[Stored items]
■ ■ ■
Lemma fractional_best_in total fraction l : fractional_best total fraction l = total ∨ fractional_best total fraction l ∈ l.
Proof.
  unfold fractional_best. induction l as [|x l IH] using rev_ind; [by left|]. rewrite foldl_app. simpl.
  case_match; [destruct IH; [auto | right; set_solver] | right; set_solver].
Qed.

(** The cost a query that fetches [tuple_fraction] rows pays for [p]. *)
Definition fetch_cost (total : Path) (tuple_fraction : double) (p : Path) : double :=
  if (tuple_fraction <=? d0)%D then total_cost p else fractional_cost p (row_fraction total tuple_fraction).

(** The path the search starts from. *)
Definition fetch_best (rel : RelOptInfo) (total : Path) (tuple_fraction : double) : Path :=
  if (tuple_fraction <=? d0)%D then total else fractional_best total (row_fraction total tuple_fraction) (pathlist rel).

(** Dearer than the cheapest by no more than [rate], and no less explored. *)
Definition affordable (rel : RelOptInfo) (total : Path) (tuple_fraction rate : double) (p : Path) : bool :=
  let best := fetch_best rel total tuple_fraction in
  (fetch_cost total tuple_fraction p <=? fetch_cost total tuple_fraction best * (d_of_Z 1 + rate))%D &&
  (explore_value p >=? explore_value best * (d_of_Z 1 + d_of_Z 0))%D.

(** C23. [get_cheapest_explore_fractional_path] spends its budget on exploration:
    it returns the path PostgreSQL would choose or an affordable one (at most
    [rate] dearer than it), whose explore value is not below the one of the
    chosen path nor of any affordable path; and when all rows are fetched, it is
    the cheapest of the affordable paths with that explore value. *)
Theorem explore_choice (rel : RelOptInfo) (total : Path) (tuple_fraction rate : double) :
  cheapest_total_path rel = Some total → path_ok total → Forall path_ok (pathlist rel) →
  let best := fetch_best rel total tuple_fraction in
  get_cheapest_fractional_path rel tuple_fraction = Some best ∧
  ∃ r, get_cheapest_explore_fractional_path rel tuple_fraction rate = Some r ∧
    (r = best ∨ (r ∈ pathlist rel ∧ affordable rel total tuple_fraction rate r = true)) ∧
    dlt (explore_value r) (explore_value best) = false ∧
    ∀ p, p ∈ pathlist rel → affordable rel total tuple_fraction rate p = true →
      dlt (explore_value r) (explore_value p) = false ∧
      ((tuple_fraction <=? d0)%D = true → deq (explore_value p) (explore_value r) = true → cle r p).
Proof.
  intros Ht Hok Hl. unfold get_cheapest_fractional_path, get_cheapest_explore_fractional_path, affordable, fetch_best, fetch_cost.
  rewrite Ht. cbn [mbind option_bind]. destruct (tuple_fraction <=? d0)%D eqn:Ef; (split; [done|]; eexists; split; [done|]).
  - match goal with |- context [foldl (explore_step ?a _) _ _] =>
      destruct (explore_search_ok a cheaper_total cle cle_trans cheaper_total_spec cle_refl total (pathlist rel) Hok Hl) as [H1 H2 H3] end.
    split_and!; [exact H1 | exact H2|]. intros p Hp Ha. destruct (H3 p Hp Ha). auto.
  - set (best := fractional_best _ _ _). assert (Hbest : path_ok best).
    { destruct (fractional_best_in total (row_fraction total tuple_fraction) (pathlist rel)) as [E|E]; unfold best; [by rewrite E|].
      by eapply (proj1 (Forall_forall _ _) Hl). }
    match goal with |- context [foldl (explore_step ?a _) _ _] =>
      destruct (explore_search_ok a (cheaper_fraction (row_fraction total tuple_fraction)) (fun _ _ => True)) with best (pathlist rel) as [H1 H2 H3] end;
      [done | intros p q _ _; destruct (cheaper_fraction_in (row_fraction total tuple_fraction) p q); auto | done | exact Hbest | exact Hl|].
    split_and!; [exact H1 | exact H2|]. intros p Hp Ha. destruct (H3 p Hp Ha). split; [done|]. intros [=].
Qed.

Lemma explore_choice_witness :
  cheapest_total_path (rel_of [path_a; path_b; path_c]) = Some path_a ∧
  ∃ r, get_cheapest_explore_fractional_path (rel_of [path_a; path_b; path_c]) d0 (dlit 1 2) = Some r ∧
    dlt (explore_value r) (explore_value path_c) = false ∧ path_id r = 2.
Proof.
  split; [reflexivity|].
  destruct (explore_choice (rel_of [path_a; path_b; path_c]) path_a d0 (dlit 1 2)) as (_ & r & Hr & _ & _ & H).
  1: reflexivity. 1: repeat constructor. 1: exact examples_ok.
  exists r. split; [exact Hr|]. split.
  - apply (H path_c); [right; right; left | vm_compute; reflexivity].
  - vm_compute in Hr. injection Hr as <-. reflexivity.
Defined.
■ ■ ■
*PROBLEM REQUIREMENTS*. For this exercise, copy the lines from the one that contains "destruct (explore_search_ok a (cheaper_fraction" through the last line of the records, exactly and only those.

*WRITTEN RESPONSE*.
      destruct (explore_search_ok a (cheaper_fraction (row_fraction total tuple_fraction)) (fun _ _ => True)) with best (pathlist rel) as [H1 H2 H3] end;
      [done | intros p q _ _; destruct (cheaper_fraction_in (row_fraction total tuple_fraction) p q); auto | done | exact Hbest | exact Hl|].
    split_and!; [exact H1 | exact H2|]. intros p Hp Ha. destruct (H3 p Hp Ha). split; [done|]. intros [=].
Qed.

Lemma explore_choice_witness :
  cheapest_total_path (rel_of [path_a; path_b; path_c]) = Some path_a ∧
  ∃ r, get_cheapest_explore_fractional_path (rel_of [path_a; path_b; path_c]) d0 (dlit 1 2) = Some r ∧
    dlt (explore_value r) (explore_value path_c) = false ∧ path_id r = 2.
Proof.
  split; [reflexivity|].
  destruct (explore_choice (rel_of [path_a; path_b; path_c]) path_a d0 (dlit 1 2)) as (_ & r & Hr & _ & _ & H).
  1: reflexivity. 1: repeat constructor. 1: exact examples_ok.
  exists r. split; [exact Hr|]. split.
  - apply (H path_c); [right; right; left | vm_compute; reflexivity].
  - vm_compute in Hr. injection Hr as <-. reflexivity.
Defined.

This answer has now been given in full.